Zheshang Strategy: The US-Iran Conflict Is Complex and Changing, Chinese Safe Assets Are Expected to Be Reassessed

robot
Abstract generation in progress

Key Takeaways

The Iran-Iraq conflict since March has caused significant disruptions to global capital markets, increasing volatility in risk assets. Combined with the April earnings season, there are more factors of uncertainty. We believe that, in an uncertain market environment, Chinese safe assets—those with a high degree of matching between performance and valuation (safe assets), directions with incremental catalysts, or those favored by capital—are likely to see a valuation re-rating. Based on this, this article introduces the PEG and PB-ROE framework. It selects, as much as possible, directions where performance and valuation are well matched, and then—combined with judgments about industry fundamentals—appropriately increases tolerance for the valuations of certain industries. We recommend focusing on three major directions: beneficiaries (coal, power, oil & petroleum refining, and new energy), de-sensitized exposure (innovative drugs with independent cyclical characteristics, and agriculture, baijiu, and home appliances with consumption-dividend characteristics), and hedging (state-owned “China’s major-stocks” infrastructure).

Executive Summary

**1.**Finding China’s safe assets along the PEG and PB-ROE framework

The Iran-Iraq conflict is complex and changeable, driving up volatility in risk assets, and combined with the April earnings season, uncertainty has increased. We try to find certainty within uncertainty. At this stage, the impact of risk appetite on valuation and the impact of earnings reports on performance are both key considerations for industry selection. We believe that Chinese safe assets—those with a high degree of matching between performance and valuation (safe assets), directions with incremental catalysts, or those favored by capital—are likely to see a valuation re-rating. Based on this, this article introduces the PEG and PB-ROE framework. It selects, as much as possible, directions where performance and valuation are well matched, and then—together with judgments about industry fundamentals—appropriately increases tolerance for the valuations of certain industries. For example, although industries such as coal and power are valued somewhat higher, they can also be considered industries worth watching in the context of energy security. Overall, it is recommended to focus on the three major directions of beneficiaries, de-sensitized exposure, and hedging.

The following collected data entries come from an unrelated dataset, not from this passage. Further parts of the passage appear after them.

Lemma access_for_own user tenant ws ceiling w c w' :
  clean w → access_for user tenant ws ceiling w = (Ok (Some c), w') →
  own_context user ceiling (t_org (db w)) c.
Proof.
  intros Hc. rewrite access_for_run by done. intros [= Ha _].
  apply fmap_Some in Ha as (a & Ha & ->). apply access_in_from in Ha.
  destruct (af_tenant _ _ _ _ _ _ Ha) as (t & Et & Hs & _).
  destruct (af_member _ _ _ _ _ _ Ha) as (m & Hm & Hu & _ & Hr & Hsc).
  destruct (af_place _ _ _ _ _ _ Ha) as [Ht Hw].
  pose proof (af_user _ _ _ _ _ _ Ha) as Hau. apply bool_decide_eq_true in Hau.
  simpl in *. subst tenant ws. split_and!; [done|done|simpl; rewrite Hsc; set_solver|done| | |].
  - simpl. rewrite Et. simpl. by rewrite Hs.
  - simpl. rewrite (af_plan _ _ _ _ _ _ Ha). eauto.
  - exists m. split_and!; [done|congruence|simpl; rewrite Hsc; set_solver].
Qed.

(** Two commands that act alike on every context of [user]'s own. *)
Definition alike (user : uuid) (message : InboundMessage) (c1 c2 : ChannelCommand) : Prop :=
  cc_ceiling c1 = cc_ceiling c2 ∧
  ∀ context reply w, clean w → own_context user (cc_ceiling c1) (t_org (db w)) context →
    cc_handle c1 message context reply w = cc_handle c2 message context reply w.

Definition with_commands (r : InboundRouter) (commands : list (pystr * ChannelCommand)) : InboundRouter :=
  {| ir_commands := commands; ir_sender := ir_sender r; ir_unlinked_reply := ir_unlinked_reply r;
     ir_settings_url := ir_settings_url r |}.

Lemma ask_commands_alike r l message user tenant ws l1 l2 w :
  (∀ text, respects courteous (reply_to r message text)) →
  Forall (λ nc, command_ok nc.2) l1 →
  Forall2 (λ nc1 nc2, alike user message nc1.2 nc2.2) l1 l2 → clean w →
  ask_commands r message user tenant ws l1 w
    = ask_commands (with_commands r l) message user tenant ws l2 w.
Proof.
  intros Hrc Hok Hl. revert w Hok. induction Hl as [|[n1 c1] [n2 c2] l1 l2 [Hceil Ha] _ IH]; intros w Hok Hc.
  { done. }
  apply Forall_cons in Hok as [Hok1 Hok]. cbn in Hceil, Ha, Hok1. cbn [ask_commands].
  unfold bind. rewrite <- Hceil.
  destruct (access_for user tenant ws (cc_ceiling c1) w) as [[[ctx|]|e] w1] eqn:E; [|done..].
  pose proof (access_for_own _ _ _ _ _ _ _ Hc E) as Hown.
  rewrite access_for_run in E by done. injection E as _ <-.
  change (reply_to (with_commands r l) message) with (reply_to r message).
  rewrite <- (Ha ctx (reply_to r message) w Hc Hown).
  pose proof (Hok1 message ctx (reply_to r message) Hrc w Hc) as [Hc' _].
  destruct (cc_handle c1 message ctx (reply_to r message) w) as [[[]|e] w1]; [done| |done].
  by apply IH.
Qed.

(** A routed message has the same outcome whatever its commands would do with a context that
    is not one of the linked person's own memberships, without a role and cut to the
    command's ceiling: such a context never reaches them. *)
Theorem commands_see_their_own r commands message user w :
  (∀ send chat text, ir_sender r = Some send → respects courteous (send chat text)) →
  Forall (λ nc, command_ok nc.2) (ir_commands r) →
  Forall2 (λ nc1 nc2, alike user message nc1.2 nc2.2) (ir_commands r) commands →
  clean w → user_id_for (im_chat_id message) w = (Ok (Some user), w) →
  route r message w = route (with_commands r commands) message w.
Proof.
  intros Hsend Hok Hl Hc Hu. unfold route, bind. rewrite Hu.
  destruct (ledger_claim _ _ _ w) as [b w1] eqn:E. apply ledger_claim_cases in E as (Hc1 & _); [|done].
  destruct b as [[]|]; [|done..]. unfold settle_dispatch, outcome_of, bind.
  assert (_dispatch r message user w1 = _dispatch (with_commands r commands) message user w1) as ->.
  { unfold _dispatch, bind, chosen, memberships_of. rewrite !session_begin_gets by done.
    pose proof (reply_courteous r message Hsend) as Hr.
    destruct (_ !! user) as [[tenant ws]|]; [by apply ask_commands_alike|].
    rewrite !session_begin_gets by done.
    destruct (scopes_of_user _ _) as [|[tenant ws] [|]]; [done|by apply ask_commands_alike|done]. }
  done.
Qed.

(** ** Examples *)

(** A lead who linked a chat, and a bot with one command. *)
Definition example_chatting : World :=
  example_world (set_org (set_external_identities
    {[ 40%N := {| xi_id := 40; xi_user_id := 101; xi_issuer := "zalo"; xi_subject := "chat-101";
                  xi_provider := "zalo" |}%N ]} example_staffed) empty_db) 1000.

Definition example_send (chat text : pystr) : Prog pystr :=
  λ w, (Ok "m-9"%py, add_effect (chat, JStr text) w).

Definition example_command : ChannelCommand :=
  {| cc_ceiling := {[ "approvals.decide"%py ]};
     cc_handle _ _ reply := reply "ok"%py ;;; ret true |}.

(** The same, but for a caller it never gets. *)
Definition example_guarded : ChannelCommand :=
  {| cc_ceiling := {[ "approvals.decide"%py ]};
     cc_handle _ context reply :=
       if has_scope context "tenant.admin" then raise ValueError "never" else reply "ok"%py ;;; ret true |}.

Definition example_router (c : ChannelCommand) : InboundRouter :=
  {| ir_commands := [("decide"%py, c)]; ir_sender := Some example_send; ir_unlinked_reply := "link first";
     ir_settings_url := "/settings" |}.

Definition example_inbound : InboundMessage :=
  {| im_channel := "zalo"; im_message_id := "z-1"; im_chat_id := "chat-101"; im_text := "hello" |}.

Lemma example_send_courteous send chat text :
  Some example_send = Some send → respects courteous (send chat text).
Proof. by intros [= <-] w Hc. Qed.

Lemma example_commands_ok : Forall (λ nc, command_ok nc.2) (ir_commands (example_router example_command)).
Proof.
  constructor; [|constructor]. intros message context reply Hr. cbn.
  apply respects_bind; [apply _|apply Hr|by intros ? ?].
Qed.

Lemma example_linked w :
  clean w → identities w = identities example_chatting →
  user_id_for "chat-101" w = (Ok (Some 101%N), w).
Proof.
  intros Hc E. unfold user_id_for. rewrite read_committed_clean by done.
  refine (f_equal (λ u, (Ok u, w)) _). rewrite E. by vm_compute.
Qed.

Definition example_answered : World := (route (example_router example_command) example_inbound example_chatting).2.

Lemma route_settles_witness :
  clean example_answered ∧
  ib_outcome <$> ledger_row example_inbound example_answered = Some MO_done ∧
  effects example_answered = [("chat-101"%py, JStr "ok")].
Proof.
  destruct (route_settles (example_router example_command) example_inbound 101 example_chatting (Ok tt)
    example_answered) as (Hc & _ & x & acted & w1 & Hx & _ & _ & Hd & Ha).
  - intros send chat text. apply example_send_courteous.
  - exact example_commands_ok.
  - done.
  - by apply example_linked.
  - by vm_compute.
  - done.
  - unfold example_answered. apply ran. by vm_compute.
  - split; [exact Hc|]. split; [|by vm_compute].
    assert (acted = Ok MO_done) as ->.
    { change acted with ((acted, w1).1). rewrite <- Hd. by vm_compute. }
    destruct Ha as (_ & Ho & _). rewrite Hx. simpl. by rewrite Ho.
Defined.

Lemma commands_see_their_own_witness :
  route (example_router example_command) example_inbound example_chatting
    = route (example_router example_guarded) example_inbound example_chatting.
Proof.
  apply (commands_see_their_own (example_router example_command) [("decide"%py, example_guarded)]
    example_inbound 101 example_chatting).
  - intros send chat text. apply example_send_courteous.
  - exact example_commands_ok.
  - constructor; [|constructor]. split; [done|]. intros context reply w _ (_ & _ & Hs & _). cbn in Hs |- *.
    unfold has_scope. rewrite bool_decide_eq_false_2; [done|]. set_solver.
  - done.
  - by apply example_linked.
Defined.

Lemma message_acts_once_witness :
  claim_history ("zalo"%py, "z-1"%py) [1000%Z] (ledger_claim "zalo" "z-1" 101 example_chatting).2 ∧
  route (example_router example_command) example_inbound (ledger_claim "zalo" "z-1" 101 example_chatting).2
    = (Ok tt, (ledger_claim "zalo" "z-1" 101 example_chatting).2).
Proof.
  assert (claim_history ("zalo"%py, "z-1"%py) [1000%Z]
            (ledger_claim "zalo" "z-1" 101 example_chatting).2) as Hh.
  { pose proof (ch_claim ("zalo"%py, "z-1"%py) [] example_chatting "zalo" "z-1" 101 (Ok true)
      (ledger_claim "zalo" "z-1" 101 example_chatting).2
      (ch_start ("zalo"%py, "z-1"%py) example_chatting eq_refl eq_refl)) as H.
    rewrite bool_decide_eq_true_2 in H by done. apply H, ran. by vm_compute. }
  split; [exact Hh|].
  destruct (proj2 (message_acts_once _ _ _ Hh) 1000%Z [] eq_refl) with
    (r := example_router example_command) (message := example_inbound) as (linked & Hl & Hr).
  - by vm_compute.
  - done.
  - by vm_compute.
  - rewrite example_linked in Hl by reflexivity. injection Hl as <-. exact Hr.
Defined.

2. Beneficiary Direction: Against the backdrop of disruptions from external supply shocks, the necessity of ensuring energy security is increasing

Coal: China’s “stabilizing keel” for energy security, with a potential rise in its strategic safety position. Coal is an absolute leader in China’s energy consumption mix, with a consumption share far higher than that of Japan, South Korea, and the U.S. China’s external dependency for coal is significantly lower than for crude oil and natural gas. The features of coal being self-sufficient demonstrate that China’s energy supply system has stronger resilience. At the same time, China’s coal-to-chemicals capacity can partially backfill Middle East crude oil imports, enhancing the independence of energy security.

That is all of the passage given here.